In the world of advertising, where he was the closest thing to a rock star, the departure of Alex Bogusky from the industry last July felt as if Colonel Sanders had declared himself vegan or that Stephen Harper was joining an ashram.
For more than 20 years, Mr. Bogusky injected commercials into the culture for globe-straddling clients such as Volkswagen, Virgin Atlantic, Mini cars and Microsoft. He had helped to revive the fortunes of Burger King with campaigns like “Whopper Freak-
out,” in which customers were filmed as they were told that the chain's signature burger had been discontinued. The results were then posted online to astonishing viral success.
Fast Company put Mr. Bogusky on the cover and called him “the Steve Jobs of the ad world.” The trade magazine AdWeek crowned him its “creative director of the decade.”
So his goodbye-to-all-that at the age of 47 would already have been news if Mr. Bogusky had simply taken his millions and spent the rest of his days biking around the mountains of Boulder, Colo., where he moved from Miami with his wife and two young kids in 2002. But then he went ahead and turned into a vocal critic of the very form of capitalism he had spent half a lifetime implicitly endorsing. One week before he left MDC Partners Inc., the Toronto-based holding company that owned his eponymous agency Crispin Porter + Bogusky, he penned a long blog post calling out companies like McDonald's and Burger King for advertising to children.
It didn't go over well.
“I was actually trying to move into a space where I could agitate the industry, in a good way, with enough distance that it would allow for some new ideas – and force a little bit of, I don't know, shaking the tree,” he says over the phone from Boulder, hints of an adolescent surfer dude drawl still hanging around the edges of some words. “It didn't really work that way. It mostly just created a lot of pain for my friends within the [MDC] network. Their clients got upset at the things I was saying.
“So I thought it was better to move completely out.”
To be fair, Mr. Bogusky was always something of an agitator. Much of his best advertising played with the forms he was using. Sometimes it even approached postmodernism: Nestled within the ads, you could sense an underlying suggestion that advertising may not have been the most karmically legitimate undertaking.
Which may be why, nowadays, he doesn't miss the traditional ad game. “My relationship with advertising was that I was not that fond of it,” he says. “So mostly the way I approached it was to kind of mess with the form. So I was never a fan. I don't watch commercials. I don't, you know, say, ‘Hey, check this one out.' I really don't care about that stuff.”
And Mr. Bogusky wore that ambivalence publicly. In 2008, he penned a book that began with a frank admission: “Advertising ranks just above used-car sales in terms of professions that engender trust.” The 9-Inch Diet made the case that America was experiencing an obesity crisis partly because of a concerted effort by corporations to increase the food intake of consumers. Its publication was reported to have caused not a little consternation in the offices of Crispin Porter + Bogusky's food and beverage clients.

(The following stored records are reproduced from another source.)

Inductive state :=
| RowStart        (* at the start of a record *)
| AfterCR         (* after the CR that ended a record *)
| FieldStart      (* after a delimiter *)
| Unquoted        (* inside an unquoted field *)
| Quoted          (* inside a quoted field *)
| QuoteSeen.      (* after a quote inside a quoted field *)

Definition at_row_start (st : state) : bool :=
  match st with RowStart | AfterCR => true | _ => false end.

(** The record that ends when a terminator is met in state [st]. *)
Definition close_row (st : state) (fld : string) (row : list string) : list string :=
  if at_row_start st then [] else (row ++ [fld])%list.

Fixpoint read_from (s : string) (st : state) (fld : string) (row : list string)
  : list (list string) :=
  match s with
  | EmptyString => if at_row_start st then [] else [(row ++ [fld])%list]
  | String c s' =>
      match st with
      | Quoted =>
          if Ascii.eqb c PyStr.DQUOTE then read_from s' QuoteSeen fld row
          else read_from s' Quoted (fld ++ String c EmptyString) row
      | _ =>
          if Ascii.eqb c PyStr.LF then
            match st with
            | AfterCR => read_from s' RowStart EmptyString []
            | _ => close_row st fld row :: read_from s' RowStart EmptyString []
            end
          else if Ascii.eqb c PyStr.CR then
            close_row st fld row :: read_from s' AfterCR EmptyString []
          else if Ascii.eqb c PyStr.TAB then
            read_from s' FieldStart EmptyString (row ++ [fld])%list
          else if Ascii.eqb c PyStr.DQUOTE then
            match st with
            | Unquoted => read_from s' Unquoted (fld ++ String c EmptyString) row
            | QuoteSeen => read_from s' Quoted (fld ++ String c EmptyString) row
            | _ => read_from s' Quoted EmptyString row
            end
          else read_from s' Unquoted (fld ++ String c EmptyString) row
      end
  end.

Definition read (text : string) : list (list string) :=
  read_from text RowStart EmptyString [].

End CsvReader.

(** The state in which the reader is after the text of field [f], having
    started it in state [st]. *)
Definition after_field (f : string) (st : CsvReader.state) : CsvReader.state :=
  if Csv.has_special f then CsvReader.QuoteSeen
  else match f with EmptyString => st | _ => CsvReader.Unquoted end.

Definition field_start (st : CsvReader.state) : Prop :=
  st = CsvReader.RowStart \/ st = CsvReader.FieldStart.

Definition parse_int (s : string) : option Z :=
  Z.of_int <$> NilZero.int_of_string s.

Definition parse_count (s : string) : option nat :=
  z ← parse_int s; if Z.leb 0 z then Some (Z.to_nat z) else None.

Now, he's doing his agitating from the outside, without any concern for who will be offended. Last fall, he took the wraps off something called FearLess Revolution, an amorphous project that seeks to spur a new relationship between consumers and corporations. With FearLess – the name comes from Mr. Bogusky's belief that “fear is the mortal enemy of creativity, innovation, and happiness” – he is crowd-sourcing a new Consumer Bill of Rights to encourage companies to operate in a more transparent, environmentally responsible fashion.
In late January, he and a couple of FearLess colleagues launched something called Common, which they hope will be an umbrella brand for perhaps dozens of innovative start-ups that share the transparent, community-oriented, communal values that Mr. Bogusky believes are emerging as necessary ingredients in business success. “We're moving from a competitive advantage to more of a collaborative advantage,” he says.